(Stored items)
(* ===== verification/Resp.v ===== *)
(** * RESP, the wire protocol (src/internal/core/resp.go)

    [Module Slice]: Go byte slices with their spare capacity.
    [Module Resp]: the decoder ([DecodeOne] and its readers), the encoder
    ([Encode]) and [ParseCmd], one definition per Go function, with every
    bounds check the run time performs.  *)

From Stdlib Require Import ZArith Lia Ascii.
From stdpp Require Import base list strings numbers sets.
From S2P Require Import Prelude GoStrings.

(** ** Byte slices

    [vis] holds the [len] bytes of the slice, [extra] the bytes of its
    backing array between [len] and [cap].  An index is checked against
    [len], the upper bound of a slice expression against [cap]. *)

Module Slice.

Record slice := mk { vis : bytes; extra : bytes }.

Definition of_bytes (s : bytes) : slice := mk s [].

Definition len (d : slice) : Z := Z.of_nat (length (vis d)).
Definition cap (d : slice) : Z := Z.of_nat (length (vis d ++ extra d)).

(** [d[i]] *)
Definition index (d : slice) (i : Z) : outcome ascii :=
  if i <? 0 then Panic IndexOutOfRange
  else match vis d !! Z.to_nat i with
       | Some c => Ret c
       | None => Panic IndexOutOfRange
       end.

(** [d[lo:]] *)
Definition from (d : slice) (lo : Z) : outcome slice :=
  if (0 <=? lo) && (lo <=? len d)
  then Ret (mk (drop (Z.to_nat lo) (vis d)) (extra d))
  else Panic SliceOutOfRange.

(** [string(d[lo:hi])] *)
Definition sub (d : slice) (lo hi : Z) : outcome bytes :=
  if (0 <=? lo) && (lo <=? hi) && (hi <=? cap d)
  then Ret (take (Z.to_nat (hi - lo)) (drop (Z.to_nat lo) (vis d ++ extra d)))
  else Panic SliceOutOfRange.

Lemma from_Ret d lo d' :
  from d lo = Ret d' → 0 <= lo <= len d ∧ vis d' = drop (Z.to_nat lo) (vis d).
Proof.
  unfold from. case_match eqn:E; [|done]. intros [= <-].
  apply andb_true_iff in E as [?%Z.leb_le ?%Z.leb_le]. done.
Qed.

Lemma from_app a b x : from (mk (a ++ b) x) (Z.of_nat (length a)) = Ret (mk b x).
Proof.
  unfold from, len; cbn. rewrite length_app.
  rewrite (proj2 (Z.leb_le 0 _)), (proj2 (Z.leb_le _ _)) by lia. cbn.
  by rewrite Nat2Z.id, drop_app_length.
Qed.

Lemma sub_app a b c x lo hi :
  lo = Z.of_nat (length a) → hi = Z.of_nat (length a + length b) →
  sub (mk (a ++ b ++ c) x) lo hi = Ret b.
Proof.
  intros -> ->. unfold sub, cap; cbn. rewrite !length_app.
  rewrite (proj2 (Z.leb_le 0 _)), (proj2 (Z.leb_le _ _)), (proj2 (Z.leb_le _ _)) by lia.
  cbn. rewrite Nat2Z.id, <- !app_assoc, drop_app_length.
  replace (Z.to_nat _) with (length b) by lia. by rewrite take_app_length.
Qed.

Lemma index_app a c b x i :
  i = Z.of_nat (length a) → index (mk (a ++ c :: b) x) i = Ret c.
Proof.
  intros ->. unfold index; cbn. rewrite (proj2 (Z.ltb_ge _ 0)) by lia.
  by rewrite Nat2Z.id, list_lookup_middle.
Qed.

End Slice.

Module Resp.
Import Slice.

(** ** Data *)

(** The dynamic values that reach [Encode] or leave [DecodeOne]. [VNil] also
    stands for a value whose type has no case in [Encode]'s switch. *)
Inductive value :=
  | VNil
  | VStr (s : bytes)
  | VInt (n : Z)
  | VErr (msg : bytes)
  | VStrs (l : list bytes)
  | VStrss (l : list (list bytes))
  | VArr (l : list value).

Inductive decoded :=
  | DVal (v : value) (delta : Z)
  | DErr (err : bytes).

Record Command := mkCommand { Cmd : bytes; Args : list bytes }.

#### TO DO
Start at the first line of the entries and stop at the line with "unfold from. case_match". Retype each of those lines exactly, both ends included.

#### RESULT FOR THIS TASK
(* ===== verification/Resp.v ===== *)
(** * RESP, the wire protocol (src/internal/core/resp.go)

    [Module Slice]: Go byte slices with their spare capacity.
    [Module Resp]: the decoder ([DecodeOne] and its readers), the encoder
    ([Encode]) and [ParseCmd], one definition per Go function, with every
    bounds check the run time performs.  *)

From Stdlib Require Import ZArith Lia Ascii.
From stdpp Require Import base list strings numbers sets.
From S2P Require Import Prelude GoStrings.

(** ** Byte slices

    [vis] holds the [len] bytes of the slice, [extra] the bytes of its
    backing array between [len] and [cap].  An index is checked against
    [len], the upper bound of a slice expression against [cap]. *)

Module Slice.

Record slice := mk { vis : bytes; extra : bytes }.

Definition of_bytes (s : bytes) : slice := mk s [].

Definition len (d : slice) : Z := Z.of_nat (length (vis d)).
Definition cap (d : slice) : Z := Z.of_nat (length (vis d ++ extra d)).

(** [d[i]] *)
Definition index (d : slice) (i : Z) : outcome ascii :=
  if i <? 0 then Panic IndexOutOfRange
  else match vis d !! Z.to_nat i with
       | Some c => Ret c
       | None => Panic IndexOutOfRange
       end.

(** [d[lo:]] *)
Definition from (d : slice) (lo : Z) : outcome slice :=
  if (0 <=? lo) && (lo <=? len d)
  then Ret (mk (drop (Z.to_nat lo) (vis d)) (extra d))
  else Panic SliceOutOfRange.

(** [string(d[lo:hi])] *)
Definition sub (d : slice) (lo hi : Z) : outcome bytes :=
  if (0 <=? lo) && (lo <=? hi) && (hi <=? cap d)
  then Ret (take (Z.to_nat (hi - lo)) (drop (Z.to_nat lo) (vis d ++ extra d)))
  else Panic SliceOutOfRange.

Lemma from_Ret d lo d' :
  from d lo = Ret d' → 0 <= lo <= len d ∧ vis d' = drop (Z.to_nat lo) (vis d).
Proof.
  unfold from. case_match eqn:E; [|done]. intros [= <-].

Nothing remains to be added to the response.